Definition wf_range (p : Range) : Prop :=
  match p with
  | onePulseRange d => Data_ok d
  | gapPulseRange start prevDelta e =>
      Data_ok e /\ start <> PulseNumber e /\ connects start prevDelta e
  | seqPulseRange data =>
      match data with [] => False | d :: _ => linked (PulseNumber d) (PrevPulseDelta d) data end
  | sparsePulseRange data =>
      match data with
      | [] => False
      | d :: rest =>
          rest <> [] /\
          if NextPulseDelta d =? 0 then connected (PulseNumber d) (PrevPulseDelta d) rest
          else connected (PulseNumber d) (PrevPulseDelta d) data
      end
  end.

Lemma checkSequence_loop_spec prev data sequence b :
  Data_ok prev -> Forall Data_typed data ->
  checkSequence_loop prev data sequence = Ret b ->
  connected (PulseNumber prev + NextPulseDelta prev) (NextPulseDelta prev) data /\
  (b = true -> sequence = true /\
     linked (PulseNumber prev + NextPulseDelta prev) (NextPulseDelta prev) data).
Proof.
  revert prev sequence. induction data as [|d data IH]; intros prev sequence Hp Ht H; simpl in *.
  { injection H as ->. done. }
  apply Forall_cons_1 in Ht as [Htd Ht].
  go_step H. assert (Data_ok d) as Hd by (split; [done|by destruct v]).
  destruct (Data_IsValidNext prev d) eqn:Hn.
  - apply Data_IsValidNext_spec in Hn; [|by destruct Hp|done].
    destruct (IH d sequence Hd Ht H) as (Hc & Hl). split.
    + split; [done|]. split; [left; lia|done].
    + intros Hb. destruct (Hl Hb). split; [done|]. split; [done|]. split; [lia|]. split; [lia|done].
  - go_step H. go_step H.
    apply Data_NextPulseNumber_ok in E0 as (_ & Hlo & -> & _); [|by destruct Hp].
    apply Data_PrevPulseNumber_ok in E1 as (Hd0 & _ & -> & _); [|done].
    destruct (_ >? _) eqn:Hgt; [done|].
    destruct (IH d false Hd Ht H) as (Hc & Hl). pose proof (Data_ok_spec _ Hp). split.
    + split; [done|]. split; [right; lia|done].
    + intros Hb. destruct (Hl Hb). done.
Qed.
Lemma increasing_below l from : increasing l -> increasing (filter (fun p => num p < from) l).
Proof.
  intros Hl. assert (Hcut : exists k, filter (fun p => num p < from) l = take k l).
  { induction l as [|p l IH]; [by exists 0%nat|]. destruct (decide (num p < from)).
    - destruct IH as [k Hk]; [by apply (increasing_drop (p :: l) 1)|].
      exists (S k). rewrite filter_cons_True by done. cbn. by f_equal.
    - exists 0%nat. apply (filter_cut _ _ 0). intros [|i] q Hq; [injection Hq as <-; lia|].
      specialize (Hl 0%nat (S i) p q ltac:(lia) eq_refl Hq). lia. }
  destruct Hcut as [k ->]. by apply increasing_take.
Qed.

Lemma DB_TruncateHead_holds db l from :
  db_holds db l -> db_holds (DB_TruncateHead db from) (filter (fun p => num p < from) l).
Proof.
  intros Hdb. assert (Hkeys : forall pn, pn ∈ iterator db from false <-> from <= pn /\ is_Some (db !! pn)).
  { intros pn. unfold iterator. rewrite list_elem_of_filter, <- elem_of_dom. unfold keys.
    by rewrite merge_sort_Permutation, elem_of_elements. }
  split.
  - apply increasing_below, Hdb.
  - intros p [_ Hp]%list_elem_of_filter. by apply Hdb.
  - intros pn p. rewrite list_elem_of_filter. unfold DB_TruncateHead. rewrite foldr_delete_lookup.
    destruct (decide (pn ∈ iterator db from false)) as [Hin|Hout].
    + apply Hkeys in Hin as [Hle _]. split; [done|]. intros [[Hlt _] <-]. lia.
    + rewrite (dh_table _ _ Hdb pn p). split; [|tauto]. intros [Hp <-]. split; [|done].
      split; [|done]. destruct (Z.lt_ge_cases (num p) from); [done|]. exfalso. apply Hout, Hkeys.
      split; [done|]. destruct (db_node _ _ _ Hdb Hp) as (n & Hn & _). by eexists.
Qed.

(** ** Both are lawful storages *)
#[export, refine] Instance StorageMem_lawful : LawfulStorage StorageMem := { holds := mem_holds }.
Proof.
  - intros s l [addrs Hs]. apply Hs.
  - intros s l pn [addrs Hs]. by eapply mem_ForPulseNumber.
  - intros s l [addrs Hs]. by eapply mem_Latest.
  - intros s l p Hs _. by apply Mem_Append_holds.
  - intros s l i p k [addrs Hs] Hi. cbn. by rewrite (mem_Forwards s l addrs Hs i p), Nat2Z.id.
  - intros s l i p k [addrs Hs] Hi. cbn. by rewrite (mem_Backwards s l addrs Hs i p), Nat2Z.id.
Defined.

#[export, refine] Instance BadgerDB_lawful : LawfulStorage BadgerDB := { holds := db_holds }.
Proof.
  - intros db l Hdb. apply Hdb.
  - intros db l pn Hdb. cbn. by rewrite (DB_ForPulseNumber_holds db l).
  - intros db l Hdb. cbn. by rewrite (DB_Latest_holds db l).
  - intros db l p Hdb Hr. by apply DB_Append_holds.
  - intros db l i p k Hdb Hi. cbn. by rewrite (proj1 (DB_traverse_holds db l i p k Hdb Hi)).
  - intros db l i p k Hdb Hi. cbn. by rewrite (proj2 (DB_traverse_holds db l i p k Hdb Hi)).
Defined.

- - - - -

• **Assignment**: Can you repeat, word for word, every line above from the one containing "- intros s l pn" down to the one containing "by rewrite (proj1", including both?

• **Written answer**:
  - intros s l pn [addrs Hs]. by eapply mem_ForPulseNumber.
  - intros s l [addrs Hs]. by eapply mem_Latest.
  - intros s l p Hs _. by apply Mem_Append_holds.
  - intros s l i p k [addrs Hs] Hi. cbn. by rewrite (mem_Forwards s l addrs Hs i p), Nat2Z.id.
  - intros s l i p k [addrs Hs] Hi. cbn. by rewrite (mem_Backwards s l addrs Hs i p), Nat2Z.id.
Defined.

#[export, refine] Instance BadgerDB_lawful : LawfulStorage BadgerDB := { holds := db_holds }.
Proof.
  - intros db l Hdb. apply Hdb.
  - intros db l pn Hdb. cbn. by rewrite (DB_ForPulseNumber_holds db l).
  - intros db l Hdb. cbn. by rewrite (DB_Latest_holds db l).
  - intros db l p Hdb Hr. by apply DB_Append_holds.
  - intros db l i p k Hdb Hi. cbn. by rewrite (proj1 (DB_traverse_holds db l i p k Hdb Hi)).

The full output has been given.